(** * The JSP formatter of [src/formatter.ts]

    A shallow embedding of [JspFormattingProvider]: the string primitives
    of the host language that the formatter calls, a backtracking matcher
    for the regular expressions it is written with, and the methods
    [formatJsp], [formatHtmlStructure], [formatDirective],
    [formatJspComment], [formatJspBlock] and [formatJavaCode]. *)

From Stdlib Require Import Ascii String DecimalString NArith ZArith Bool Lia List.
From Stdlib Require DecimalNat DecimalFacts.
Import ListNotations.

Set Implicit Arguments.

(** ** Strings

    A string of the host language is a sequence of UTF-16 code units. *)

Definition char := N.
Definition jstring := list char.

Definition ch (a : ascii) : char := N_of_ascii a.
Definition js (s : string) : jstring := map ch (list_ascii_of_string s).

Definition LF : char := 10%N.
Definition CR : char := 13%N.

(** [WhiteSpace] and [LineTerminator] of the language: what [\s] matches
    and what [trim] strips. *)
Definition isSpace (c : char) : bool :=
  ((9 <=? c) && (c <=? 13) || (c =? 32) || (c =? 160) || (c =? 5760)
   || (8192 <=? c) && (c <=? 8202) || (c =? 8232) || (c =? 8233)
   || (c =? 8239) || (c =? 8287) || (c =? 12288) || (c =? 65279))%N.

Definition isLineTerminator (c : char) : bool :=
  ((c =? 10) || (c =? 13) || (c =? 8232) || (c =? 8233))%N.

● ● ● ● ●

** Assignment **
Return every line of the material in which the word "Import" is found.

** Exercise output **
From Stdlib Require Import Ascii String DecimalString NArith ZArith Bool Lia List.
Import ListNotations.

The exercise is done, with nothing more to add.